Norway Full Chain CCS Project
Capture: Gassnova has awarded contracts to Norcem AS (cement plant), Yara Norge AS (ammonia plant) and Klemetsrudanlegget AS (waste-to-energy-recovery plant) for further studies of full-scale carbon capture at their respective plants
Transport: Gassco AS
Storage: Under evaluation
Capture: Brevik (Norcem AS), Herøya (Yara Norge AS), Klemetsrud ( Klemetsrudanlegget AS)
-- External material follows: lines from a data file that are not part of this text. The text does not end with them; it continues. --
(** ** Claims about update *)

(** C8.  After [update(transform)] the stored transform's translation
    column is the one of [transform], and so is the centre read from it. *)
Theorem update_keeps_translation (t : mat4) (self : AxisAlignedBoundingBox) :
  (transform (aabb_base (Aabb.update t self))).[3] = t.[3] /\
  Aabb.center (Aabb.update t self) = t.[3].
Proof.
  rewrite update_fields. unfold Aabb.center, getCenter.
  cbn [aabb_base transform]. split; reflexivity.
Qed.

(** C10.  [update] leaves [initialHalfExtents] as it was, and a second
    [update] with the same transform changes nothing. *)
Theorem update_frame_and_idempotent (t : mat4) (self : AxisAlignedBoundingBox) :
  initialHalfExtents (Aabb.update t self) = initialHalfExtents self /\
  Aabb.update t (Aabb.update t self) = Aabb.update t self.
Proof.
  split.
  - apply update_keeps_rest_shape.
  - apply update_reads_rest_shape, update_keeps_rest_shape.
Qed.



(** ** Conservative re-fitting *)




(** ** update(identity) on a fresh box *)





(** ** getSquaredDistancePtPointAABB *)

Lemma Qmax0_pos (a : Q) : 0 <= a -> Qmax0 a = a.
Proof. intros H. unfold Qmax0. apply Qle_bool_iff in H. rewrite H. reflexivity. Qed.

Lemma Qmax0_square_neg (a : Q) : a <= 0 -> Qmax0 a * Qmax0 a == 0.
Proof.
  intros H. unfold Qmax0. destruct (Qle_bool 0 a) eqn:E.
  - apply Qle_bool_iff in E. assert (Ha : a == 0) by lra. rewrite Ha. ring.
  - ring.
Qed.

(** One turn of the loop adds the squared excess of the axis. *)
Lemma sqDist_step_spec (min max p : vec3) (sqDist : Q) (i : nat) :
  Aabb.sqDist_step min max p sqDist i ==
  sqDist + squared_excess min.[i] max.[i] p.[i].
Proof.
  unfold Aabb.sqDist_step, squared_excess, excess_below, excess_above. cbn zeta.
  destruct (Qltb p.[i] min.[i]) eqn:Elo; destruct (Qgtb p.[i] max.[i]) eqn:Ehi.
  all: try apply Qltb_spec in Elo; try apply Qltb_false in Elo.
  all: try apply Qgtb_spec in Ehi; try apply Qgtb_false in Ehi.
  - rewrite !Qmax0_pos by lra. ring.
  - rewrite (Qmax0_pos (min.[i] - p.[i])) by lra.
    rewrite (Qmax0_square_neg (p.[i] - max.[i])) by lra. ring.
  - rewrite (Qmax0_pos (p.[i] - max.[i])) by lra.
    rewrite (Qmax0_square_neg (min.[i] - p.[i])) by lra. ring.
  - rewrite (Qmax0_square_neg (p.[i] - max.[i])) by lra.
    rewrite (Qmax0_square_neg (min.[i] - p.[i])) by lra. ring.
Qed.

(** The loop adds up the squared excesses of the axes it visits. *)
Lemma sqDist_loop (min max p : vec3) (idx : list nat) :
  forall sqDist,
    fold_left (Aabb.sqDist_step min max p) idx sqDist ==
    sqDist + Qsum (fun i => squared_excess min.[i] max.[i] p.[i]) idx.
Proof.
  induction idx as [|i idx IH]; intros sqDist; cbn [fold_left].
  - rewrite Qsum_nil. ring.
  - rewrite IH, sqDist_step_spec, Qsum_cons. ring.
Qed.

Lemma sqDist_excess (b : AxisAlignedBoundingBox) (p : vec3) :
  Aabb.getSquaredDistancePtPointAABB b p ==
  sum_axes (fun i =>
    squared_excess ((Aabb.center b).[i] - (halfExtents b).[i])
                   ((Aabb.center b).[i] + (halfExtents b).[i]) p.[i]).
Proof.
  unfold Aabb.getSquaredDistancePtPointAABB. cbn zeta.
  rewrite sqDist_loop, Qsum_axes. unfold sum_axes. unroll. ring.
Qed.

Lemma squared_excess_nonneg (lo hi v : Q) : 0 <= squared_excess lo hi v.
Proof.
  unfold squared_excess.
  generalize (excess_below lo v), (excess_above hi v). intros a b. nra.
Qed.

(** The squared distance is never negative. *)
Lemma sqDist_nonneg (b : AxisAlignedBoundingBox) (p : vec3) :
  0 <= Aabb.getSquaredDistancePtPointAABB b p.
Proof.
  rewrite sqDist_excess. unfold sum_axes.
  set (c := Aabb.center b). set (h := halfExtents b).
  pose proof (squared_excess_nonneg (c.[0] - h.[0]) (c.[0] + h.[0]) p.[0]).
  pose proof (squared_excess_nonneg (c.[1] - h.[1]) (c.[1] + h.[1]) p.[1]).
  pose proof (squared_excess_nonneg (c.[2] - h.[2]) (c.[2] + h.[2]) p.[2]).
  lra.
Qed.

(** ** isIntersecting *)


Section Dispatch.

Context {BoundingCapsule : Type}.
Variable tests : ClosedFormTests BoundingCapsule.

(** C2.  Whatever the classes of the receiver and of the argument, the
    call returns within a call depth of two: at most one delegation. *)
Theorem isIntersecting_terminates (self bv : BoundingVolume BoundingCapsule) :
  exists r : bool,
    forall depth, isIntersecting tests (S (S depth)) self bv = Some r.
Proof.
  destruct self as [s | a | o | c]; destruct bv as [s' | a' | o' | c'];
    eexists; intros depth; reflexivity.
Qed.

(** The box hands an oriented box or a capsule the call with the roles
    swapped: the answer is the argument's. *)
Lemma AABB_delegates (call : virtual_call BoundingCapsule)
      (a : AxisAlignedBoundingBox) :
  (forall o, AABB_isIntersecting call a (IsOBB o) = call (IsOBB o) (IsAABB a)) /\
  (forall c, AABB_isIntersecting call a (IsCapsule c) = call (IsCapsule c) (IsAABB a)).
Proof. split; reflexivity. Qed.

(** Against an oriented box the box has no test of its own: within a call
    depth of one the call does not return, within two it returns the
    oriented box's answer. *)
Lemma AABB_OBB_one_delegation
      (a : AxisAlignedBoundingBox) (o : OrientedBoundingBox) (depth : nat) :
  isIntersecting tests 1 (IsAABB a) (IsOBB o) = None /\
  isIntersecting tests (S (S depth)) (IsAABB a) (IsOBB o) =
  isIntersecting tests (S depth) (IsOBB o) (IsAABB a).
Proof. split; reflexivity. Qed.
Storage: Smeaheia area, offshore Norway
INDUSTRY (FEEDSTOCK): Various
OVERALL PROJECT LIFECYCLE STAGE: Define
CO2 CAPTURE START DATE: 2022
CO2 INJECTION CAPACITY VOLUME: Approximately 1.3 million tonnes per annum (Mtpa) if all three capture sources under evaluation progress into operation
CAPTURE TYPE: Various
CAPTURE METHOD: Various
NEW BUILD OR RETROFIT: Retrofit
PRIMARY STORAGE OPTION: Dedicated geological storage - offshore deep saline formation
STORAGE FORMATION AND DEPTH: Under evaluation
TRANSPORTATION TYPE: Ship transport to an intermediate storage site, then pipeline to the storage site
TRANSPORTATION DISTANCE TO STORAGE SITE (LENGTH OF PIPELINE): Under evaluation
The Norwegian Government is examining the feasibility of a full chain CCS project.
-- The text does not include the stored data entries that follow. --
(** * Edge authentication gateway: a shallow embedding of the worker

    The worker is a Hono application.  One middleware, [accessAuth]
    (src/middleware/auth.ts), guards every route; the routes themselves
    (src/index.ts) forward to the backend through the [VPC_SERVICE] binding,
    bridge a WebSocket pair to the backend, or redirect.

    The embedding keeps the shape of the TypeScript:
    - JavaScript values that may be [undefined] are [option]s, and the
      conditions [if (x)] / [if (!x)] go through [truthy];
    - the handlers are written in a small monad [Eff] that threads the
      history of observable effects (console output, outbound fetches,
      socket calls) and carries JavaScript exceptions, with [try_catch]
      for [try { .. } catch (e) { .. }];
    - everything the worker does not own (the backend behind
      [VPC_SERVICE.fetch], the [jose] verification library, the runtime's
      sockets) is a [Platform]: an arbitrary function of the history so far
      and of the arguments of the call;
    - the event listeners registered on the sockets are closures in the
      source; here they are the constructors of [Listener], each carrying
      the variable it captures, and [run_listener] is their body. *)

From Stdlib Require Import String Ascii List ZArith Bool.
Import ListNotations.
Local Open Scope string_scope.
Local Open Scope list_scope.
Local Open Scope Z_scope.

(** ** JavaScript values *)

Module Js.

(** Values that can be thrown and caught.  [error instanceof Error] and
    the template literal [`${error}`] are the only operations the source
    performs on them. *)
Inductive Thrown : Type :=
| ErrorObj (name message : string)
| Primitive (text : string).

Definition instanceof_Error (e : Thrown) : bool :=
  match e with
  | ErrorObj _ _ => true
  | Primitive _ => false
  end.

Definition is_empty (s : string) : bool :=
  match s with
  | EmptyString => true
  | String _ _ => false
  end.

(** [Error.prototype.toString]: the name, the message, or both joined by
    a colon; a primitive string is itself. *)
Definition to_string (e : Thrown) : string :=
  match e with
  | ErrorObj name message =>
      if is_empty name then message
      else if is_empty message then name
      else (name ++ ": " ++ message)%string
  | Primitive text => text
  end.

(** [error.message] is only read under [error instanceof Error]. *)
Definition message (e : Thrown) : string :=
  match e with
  | ErrorObj _ m => m
  | Primitive _ => ""
  end.

(** Truthiness of a [string | undefined]: [undefined] and the empty string
    are falsy, every other string is truthy. *)
Definition truthy (v : option string) : bool :=
  match v with
  | None => false
  | Some s => negb (is_empty s)
  end.

(** [a === b] on [string | undefined]. *)
Definition strict_eq (a b : option string) : bool :=
  match a, b with
  | None, None => true
  | Some x, Some y => String.eqb x y
  | _, _ => false
  end.

(** [a || b] where [b] is a string. *)
Definition or_else (a : option string) (b : string) : string :=
  match a with
  | Some s => if is_empty s then b else s
  | None => b
  end.

Definition ascii_lower (c : ascii) : ascii :=
  let n := nat_of_ascii c in
  if (Nat.leb 65 n && Nat.leb n 90)%bool then ascii_of_nat (n + 32) else c.

Fixpoint lower (s : string) : string :=
  match s with
  | EmptyString => EmptyString
  | String c r => String (ascii_lower c) (lower r)
  end.

Fixpoint starts_with (p s : string) : bool :=
  match p, s with
  | EmptyString, _ => true
  | String a p', String b s' => (Ascii.eqb a b && starts_with p' s')%bool
  | String _ _, EmptyString => false
  end.

Fixpoint drop (n : nat) (s : string) : string :=
  match n, s with
  | O, _ => s
  | S n', String _ r => drop n' r
  | S _, EmptyString => EmptyString
  end.

(** [s.replace(pat, by)] with a string pattern: the first occurrence only. *)
Fixpoint replace (pat by_ s : string) : string :=
  if starts_with pat s then (by_ ++ drop (String.length pat) s)%string
  else match s with
       | EmptyString => EmptyString
       | String c r => String c (replace pat by_ r)
       end.

End Js.

(** ** HTTP data *)

(** A header list as the Fetch standard has it: names compare without
    regard to case, [get] joins the values of one name with a comma. *)
Definition Headers := list (string * string).

Definition same_name (a b : string) : bool :=
  String.eqb (Js.lower a) (Js.lower b).

Definition headers_get (hs : Headers) (name : string) : option string :=
  match filter (fun kv => same_name (fst kv) name) hs with
  | [] => None
  | vs => Some (String.concat ", " (map snd vs))
  end.

Definition headers_set (hs : Headers) (name value : string) : Headers :=
  filter (fun kv => negb (same_name (fst kv) name)) hs ++ [(name, value)].

Inductive Socket : Type :=
| WsPair0
| WsPair1
| WsUpstream (id : nat).

(** A response body: none, text, or the JSON object [c.json] serialises
    (an object whose fields are strings is all the worker ever sends). *)
Inductive Body : Type :=
| BodyNull
| BodyText (text : string)
| BodyJson (fields : list (string * string)).

Record Response : Type := mkResponse {
  status : Z;
  resp_headers : Headers;
  body : Body;
  webSocket : option Socket
}.

Record Request : Type := mkRequest {
  req_method : string;
  req_path : string;
  req_headers : Headers;
  req_body : string
}.

(** [c.req.header(name)] *)
Definition header (req : Request) (name : string) : option string :=
  headers_get (req_headers req) name.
Norwegian feasibility studies, released in early July 2016, aimed to identify at least one technically feasible CCS chain within Norway with corresponding cost estimates. The results of the studies indicate that it is technically feasible to realise several alternatives in Norway.
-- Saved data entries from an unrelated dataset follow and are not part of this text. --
(** ** MixedSystemConstructor *)

(** X8. An object the constructor returns holds atoms none of which is an end
    point of a constraint of the system it holds; they are in ascending order
    unless they come from the selection engine ("chain" mode). *)
Theorem constructed_atoms_are_unconstrained
    sel system topology nnpify_id nnpify_type nnp_potential implementation
    interpolate cms_kw w self w1
    (Hinit : MixedSystemConstructor__init__ sel system topology nnpify_id
               nnpify_type nnp_potential implementation interpolate cms_kw w
             = (Ok self, w1)) :
  (∀ a, a ∈ _atom_indices self → ¬ constraint_endpoint (_system self) a)
  ∧ (nnpify_type = "chain" ∨ ascending (_atom_indices self)).
Proof.
  rewrite MixedSystemConstructor__init__run in Hinit.
  destruct (get_atoms_from_resname _ _ _ _) as [atoms|e] eqn:Hatoms; [|done].
  destruct (validation_outcome system atoms)
    as [[Hok Hfree]|(I & HI & _)]; rewrite ?Hok, ?HI in Hinit; [|done].
  injection Hinit as <- <-. simpl. split.
  - intros a Ha Hend. by apply (Hfree a).
  - unfold get_atoms_from_resname in Hatoms.
    destruct (decide (nnpify_type = "chain")); [by left|]. right.
    repeat case_match; simplify_eq.
    by apply sorted_fixpoint_iff_ascending.
Qed.

Lemma constructed_atoms_are_unconstrained_witness :
  (∀ a, a ∈ [3; 4; 5] → ¬ constraint_endpoint system_rigid_water a)
  ∧ ("resname" = "chain" ∨ ascending [3; 4; 5]).
Proof.
  apply (constructed_atoms_are_unconstrained select_2_1 system_rigid_water
           topology_hoh_lig (Some "LIG") "resname" (Some "ani2x")
           (Some "nnpops") true ∅ (world_with []) example_mixed_constructor
           {| files := ∅; trace := [EvPrint [3; 4; 5];
                                    EvMLPotential (Some "ani2x")] |}).
  vm_compute. reflexivity.
Defined.

(** X9. The [mixed_system] property keeps no result: every access calls
    [createMixedSystem] again, with the same arguments, and returns the same
    description. *)
Theorem mixed_system_is_rebuilt_on_every_access self w made w1
    (Hfirst : mixed_system self w = (Ok made, w1)) :
  mixed_system self w1
  = (Ok made,
     {| files := files w;
        trace := trace w ++ [EvCreateMixedSystem (made_with made);
                             EvCreateMixedSystem (made_with made)] |}).
Proof.
  destruct (mixed_system_run self w) as [[Hfree Hrun]|[_ Hrun]];
    rewrite Hrun in Hfirst; [|done].
  injection Hfirst as <- <-.
  destruct (mixed_system_run self
              {| files := files w;
                 trace := trace w
                            ++ [EvCreateMixedSystem (createMixedSystem_call self)] |})
    as [[_ ->]|[Hclash _]].
  - simpl. by rewrite <- app_assoc.
  - exfalso. apply Exists_exists in Hclash as (k & Hk & Hsome).
    rewrite Forall_forall in Hfree. rewrite (Hfree k Hk) in Hsome.
    by destruct Hsome.
Qed.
The Ministry of Petroleum and Energy had overall responsibility for the feasibility studies. Gassnova SF has been project coordinator and responsible for the capture and storage elements, while Gassco AS has been responsible for transport.
Three industrial players completed feasibility studies of CO2 capture;
- Norcem AS assessed the possibility of capturing CO2 from the flue gas at its cement factory in Brevik,
- Yara Norge AS assessed CO2 capture from three different emission points at its ammonia plant at Herøya in Porsgrunn, and
- The Waste-to-Energy Agency in Norway’s Oslo municipality assessed CO2 capture from the waste recovery plant at Klemetsrud (Klemetsrudanlegget AS).
Gassco AS carried out a study of ship transport of CO2 between locations for capture and storage for different conditions and concluded that all the solutions considered within their transport study were technically feasible.
Statoil ASA completed feasibility studies of CO2 storage at three different sites on the Norwegian continental shelf. Both Statoil and Gassnova consider a solution for developing a CO2 storage site with onshore facilities and transport to the Smeaheia area (east of the Troll gas field and around 50 kilometres / 30 miles offshore) as the optimal solution. The Smeaheia area is considered to have the lowest implementation risk, large storage capacity, and it is relatively easy to develop the infrastructure capacity.
The feasibility studies estimated that the cost for planning and investment for such a chain is between 7.2 and 12.6 billion NOK (excluding VAT). The planning and investment cost will depend on how much CO2 would be captured, where it would be captured from and the transportation options developed, and is subject to an uncertainty of +/- 40 percent.
Following the release of the feasibility studies, the Norwegian Government, in its 2017 budget released in early October 2016, announced a grant of 360 million NOK (approximately US$45 million) for the continued planning of a full-chain CCS project.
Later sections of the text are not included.